The S&P 500 managed to set a new closing record, but only on the back of an almost negligible 0.07 point gain from the previous mark Friday, ending at 1,633.77.
The narrower blue-chip Dow Jones Industrial Average slipped 26.81 (0.18 per cent) to 15,091.68, while the tech-rich Nasdaq Composite Index added 2.21 (0.06 per cent) at 3,438.79.
US retail sales edged up a tepid 0.1 per cent in April, though that was better than the 0.3 per cent decline analysts expected.
In China, industrial output data from April suggested slower growth in the world’s second-largest economy.
The Dow sagged under the weight of Alcoa, which lost 2.0 per cent, and Intel, down 1.7 per cent.
Eli Lilly’s 53 per cent rise in first-quarter earnings and improved margins pushed its shares up 2.7 per cent, pulling other big pharmaceutical firms with it: Pfizer gained 2.3 per cent, Bristol Myers Squibb 1.1 per cent, Merck 0.5 per cent, and AstraZeneca 0.5 per cent.
Electric sports car builder Tesla continued to power higher, adding 14.4 per cent, putting it up 52 per cent in the past week amid new confidence in its future.

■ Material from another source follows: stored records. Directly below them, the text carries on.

(* ===== verification/Driver.v ===== *)
(** * The harness's driver ([harness/driver.py])

    The driver waits until every pod is ready, resets their logs, has the senders originate
    the messages, waits until everything is delivered or nothing moves any more, collects
    the logs and lets the checker judge them.  The world it runs in, the clock and the
    network, is the class [Host].  The requests of a thread pool are made one after the
    other, in the order of their results; the report is printed as in
    [Report.v], and the progress lines and the dump of the raw logs are not modelled. *)

From stdpp Require Import prelude gmap strings.
From Stdlib Require Import Ascii.
From S2P Require Import Prelude PyDict PyStr Json Base64 Utf8 CausalCheck PeerRuntime LogWire.

Local Open Scope string_scope.
Local Open Scope list_scope.

(** [urlopen] gives the body of an answer with a status below 400, and raises otherwise. *)
Class Host := {
  world : Type;
  time_now : world → time;
  sleep : time → world → world;
  urlopen : string → option bytes → time → M world bytes;
}.

(** The clock does not go back, and sleeping takes at least its time. *)
Class HostLaws `{Host} : Prop := {
  sleep_passes d w : (time_now w + d ≤ time_now (sleep d w))%Z;
  urlopen_passes url data t w : (time_now w ≤ time_now (urlopen url data t w).2)%Z;
}.

(** ** Addresses *)

Definition peer_url (stem service namespace domain : string) (port : Z) (i : nat) : string :=
  "http://" +:+ stem +:+ "-" +:+ string_of_Z (Z.of_nat i) +:+ "." +:+ service +:+ "." +:+ namespace +:+ ".svc." +:+ domain +:+
  ":" +:+ string_of_Z port.

Definition peer_urls (service namespace domain : string) (replicas port : Z) (stem : string) : list string :=
  peer_url stem service namespace domain port <$> seq 0 (Z.to_nat replicas).

(** [s.split("//", 1)[1]] *)
Fixpoint after_slashes (s : string) : option string :=
  match s with
  | "" => None
  | String _ s' => if startswith "//" s then Some (str_drop 2 s) else after_slashes s'
  end.

(** [url.split("//", 1)[1].split(".", 1)[0]] *)
Definition pod_guess (url : string) : result string :=
  rest ← of_option IndexError (after_slashes url); mret (short_key rest).

(** ** The plan *)

(** [per_sender + (1 if i < remainder else 0)] for every sender. *)
Definition plan (messages : Z) (senders : nat) : result (list Z) :=
  if decide (senders = 0) then Raise ZeroDivisionError
  else
    let per_sender := (messages / Z.of_nat senders)%Z in
    let remainder := (messages - per_sender * Z.of_nat senders)%Z in
    mret ((λ i, if (Z.of_nat i <? remainder)%Z then per_sender + 1 else per_sender)%Z <$> seq 0 senders).

(** ** Loops *)

(** [while]: a turn goes on with a new state, or ends with a result; [None] is the end of
    the fuel. *)
Fixpoint repeat_until {S A B} (fuel : nat) (turn : A → M S (A + B)) (a : A) : M S (option B) :=
  match fuel with
  | 0 => mret None
  | S fuel => r ← turn a; match r with inl a => repeat_until fuel turn a | inr b => mret (Some b) end
  end.

(** [[f(x) for x in l]] *)
Fixpoint mapM {S A B} (f : A → M S B) (l : list A) : M S (list B) :=
  match l with [] => mret [] | x :: l => y ← f x; ys ← mapM f l; mret (y :: ys) end.

(** What [wait_convergence] returns; [reason] is there when nothing converged. *)
Record Convergence := mkConvergence {
  converged : bool;
  reason : option string;
  conv_seconds : json;
  counts : pydict string json;
}.

Record Args := mkArgs {
  messages : Z;
  peers : Z;
  senders : Z;
  rate : json;
  service : string;
  namespace : string;
  domain : string;
  stem : string;
  control_port : Z;
  prefix : string;
  ready_timeout : time;
  converge_timeout : time;
}.

Record Report := mkReport {
  ready_wait_s : json;
  messages_planned : Z;
  plan_by_pod : pydict string Z;
  send_wall_s : json;
  send_throughput_msg_s : json;
  convergence : Convergence;
  analysis : Analysis;
  send_results : list json;
  raw_deliveries : pydict string (list Delivery);
  raw_sent : pydict string (list SentRecord);
  raw_baselines : pydict string (pydict string Z);
}.

Section Driver.
Context `{Host}.
Context (exn_text : exn → string).

(** [time.time()] *)
Definition now : M world time := λ w, (Ok (time_now w), w).
Definition pause (d : time) : M world unit := modify (sleep d).

(** [_request] *)
Definition _request (url : string) (payload : option json) (timeout : time) : M world json :=
  raw ← urlopen url ((λ j, utf8_encode (dumps default_style j)) <$> payload) timeout;
  text ← lift (of_option UnicodeError (utf8_decode raw));
  lift (of_option JSONDecodeError (loads text)).

(** ** [wait_ready]; a set of addresses is visited in the order of the list. *)

(** One pass over the pending peers: those still pending. *)
Fixpoint ready_round (urls : list string) : M world (list string) :=
  match urls with
  | [] => mret []
  | url :: urls =>
    ok ← try_except (_request (url +:+ "/readyz") None (seconds 5);; mret true) (λ _, mret false);
    rest ← ready_round urls;
    mret (if (ok : bool) then rest else url :: rest)
  end.

Definition ready_turn (started timeout : time) (pending : list string) : M world (list string + list string) :=
  t ← now;
  if bool_decide (pending = []) || (timeout <=? t - started)%Z then mret (inr pending)
  else
    left ← ready_round pending;
    (if bool_decide (left = []) then mret tt else pause (seconds 1));;
    mret (inl left).

Definition wait_ready (fuel : nat) (urls : list string) (timeout : time) : M world (option time) :=
  started ← now;
  r ← repeat_until fuel (ready_turn started timeout) urls;
  match r with
  | None => mret None
  | Some [] => t ← now; mret (Some (t - started)%Z)
  | Some _ => lift (Raise TimeoutError)
  end.

(** ** [wait_convergence] *)

(** One poll of every peer's [/status]; a peer that does not answer counts as -1. *)
Fixpoint poll_round (urls : list string) (found : pydict string json) : M world (pydict string json) :=
  match urls with
  | [] => mret found
  | url :: urls =>
    n ← try_except (j ← _request (url +:+ "/status") None (seconds 10); lift (read "delivered" j)) (λ _, mret (JInt (-1)));
    poll_round urls (dset url n found)
  end.

(** The loop's variables: [last_total], [last_progress], and [counts] once it is bound. *)
Definition conv_state : Type := Z * time * option (pydict string json).

Definition conv_result (ok : bool) (why : option string) (started : time) (found : pydict string json) : M world Convergence :=
  t ← now; mret (mkConvergence ok why (round2 (t - started)) found).

Definition conv_turn (urls : list string) (expected : Z) (started timeout stall_after : time) (s : conv_state) :
    M world (conv_state + Convergence) :=
  let '(last_total, last_progress, found) := s in
  t ← now;
  if (timeout <=? t - started)%Z then
    found ← lift (of_option NameError found);
    c ← conv_result false (Some "timeout") started found; mret (inr c)
  else
    found ← poll_round urls [];
    ns ← lift (mapR as_int (dvalues found));
    let total := sum_Z (Z.max 0 <$> ns) in
    if forallb (λ n, (expected <=? n)%Z) ns then
      c ← conv_result true None started found; mret (inr c)
    else
      t ← now;
      if negb (total =? last_total)%Z then
        pause (seconds 2);; mret (inl (total, t, Some found))
      else if (stall_after <? t - last_progress)%Z then
        c ← conv_result false (Some ("no progress for " +:+ string_of_float stall_after +:+ "s")) started found; mret (inr c)
      else
        pause (seconds 2);; mret (inl (last_total, last_progress, Some found)).

Definition STALL_AFTER : time := seconds 30.

Definition wait_convergence (fuel : nat) (urls : list string) (expected : Z) (timeout : time) : M world (option Convergence) :=
  started ← now; last_progress ← now;
  repeat_until fuel (conv_turn urls expected started timeout STALL_AFTER) ((-1)%Z, last_progress, None).

(** ** [collect] *)

Definition Log : Type := string * list Delivery * list SentRecord * pydict string Z.

(** A peer that cannot be reached has empty logs. *)
Definition fetch (url : string) : M world Log :=
  guess ← lift (pod_guess url);
  r ← try_except (d ← _request (url +:+ "/deliveries") None (seconds 600); s ← _request (url +:+ "/sent") None (seconds 600);
                  mret (Some (d, s))) (λ _, mret None);
  match r with
  | None => mret (guess, [], [], [])
  | Some (d, s) =>
    pod ← lift (read "pod" d ≫= as_str);
    deliveries ← lift (read "deliveries" d ≫= of_wire);
    sent ← lift (read "sent" s ≫= of_wire);
    baseline ← lift (match jget "baseline_vc" d with None => Ok [] | Some j => of_wire j end);
    mret (pod, deliveries, sent, baseline)
  end.

(** The dictionaries of the logs, by pod. *)
Definition by_pod {A} (f : Log → A) (logs : list Log) : pydict string A :=
  foldl (λ d l, dset l.1.1.1 (f l) d) [] logs.
Definition log_deliveries (l : Log) : list Delivery := l.1.1.2.
Definition log_sent (l : Log) : list SentRecord := l.1.2.
Definition log_baseline (l : Log) : pydict string Z := l.2.

Definition collect (urls : list string) : M world (list Log) := mapM fetch urls.

(** ** [run] *)

Definition _drive (args : Args) (url : string) (count : Z) : M world json :=
  try_except
    (_request (url +:+ "/send") (Some (JObj [("count", JInt count); ("rate", rate args); ("prefix", JStr (prefix args))])) (seconds 600))
    (λ e, pod ← lift (pod_guess url);
          mret (JObj [("peer", JStr pod); ("requested", JInt count); ("error", JStr (exn_text e)); ("interrupted", JBool true)])).

(** [round(messages / send_wall, 1) if send_wall else None] *)
Definition throughput (messages : Z) (wall : time) : json :=
  if (wall =? 0)%Z then JNull else JFloat (round_div (messages * 10000000) wall * 100000).

Definition urls_of (args : Args) : list string :=
  peer_urls (service args) (namespace args) (domain args) (peers args) (control_port args) (stem args).

Definition reset_all (urls : list string) : M world unit :=
  forM urls (λ url, try_except (_request (url +:+ "/reset") (Some (JObj [])) (seconds 600);; mret tt) (λ _, mret tt)).

(** The origination: the results in the order of the senders, and the time it took. *)
Definition originate (args : Args) (jobs : list (string * Z)) : M world (list json * time) :=
  t0 ← now;
  results ← mapM (λ un, _drive args un.1 un.2) jobs;
  t1 ← now;
  mret (results, (t1 - t0)%Z).

(** [{url.split("//", 1)[1].split(".", 1)[0]: n for url, n in jobs}] *)
Definition plan_names (jobs : list (string * Z)) : result (pydict string Z) :=
  named ← mapR (λ un, pod ← pod_guess un.1; mret (pod, un.2)) jobs;
  mret (foldl (λ d kn, dset kn.1 kn.2 d) [] named).

(** [urls[: args.senders]] *)
Definition py_take {A} (k : Z) (l : list A) : list A :=
  if (k <? 0)%Z then take (length l - Z.to_nat (- k)) l else take (Z.to_nat k) l.

Definition run (fuel : nat) (args : Args) : M world (option Report) :=
  let urls := urls_of args in
  let sending := py_take (senders args) urls in
  ready ← wait_ready fuel urls (ready_timeout args);
  match ready with
  | None => mret None
  | Some ready_s =>
    reset_all urls;;
    planned ← lift (plan (messages args) (length sending));
    let jobs := zip sending planned in
    names ← lift (plan_names jobs);
    '(results, wall) ← originate args jobs;
    conv ← wait_convergence fuel urls (messages args) (converge_timeout args);
    match conv with
    | None => mret None
    | Some conv =>
      logs ← collect urls;
      let deliveries := by_pod log_deliveries logs in
      let sent := by_pod log_sent logs in
      let baselines := by_pod log_baseline logs in
      a ← lift (analyze deliveries sent baselines);
      mret (Some (mkReport (round2 ready_s) (messages args) names (round2 wall) (throughput (messages args) wall) conv a results
                    deliveries sent baselines))
    end
  end.

(** [main]: zero or fewer senders means every peer.  The exit status is 1 when an exception
    escapes. *)
Definition set_senders (args : Args) : Args :=
  mkArgs (messages args) (peers args) (if (senders args <=? 0)%Z then peers args else senders args) (rate args)
    (service args) (namespace args) (domain args) (stem args) (control_port args) (prefix args)
    (ready_timeout args) (converge_timeout args).

Definition exit_status (r : result (option Report)) : option Z :=
  match r with
  | Raise _ => Some 1%Z
  | Ok None => None
  | Ok (Some r) => Some (if (violations_total (analysis r) =? 0)%nat then 0%Z else 2%Z)
  end.

Definition main (fuel : nat) (args : Args) : world → option Z * world := λ w,
  let '(r, w) := run fuel (set_senders args) w in (exit_status r, w).
End Driver.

Bookseller Barnes & Noble, which picked up last week on reports of a possible buyout of it Nook assets by Microsoft, sank 9.5 per cent after an online report said the deal was off.
Bond prices fell.
The yield on the 10-year US Treasury rose to 1.92 per cent from 1.90 per cent late on Friday, while the 30-year increased to 3.13 per cent from 3.10 per cent. Bond prices move inversely to yields.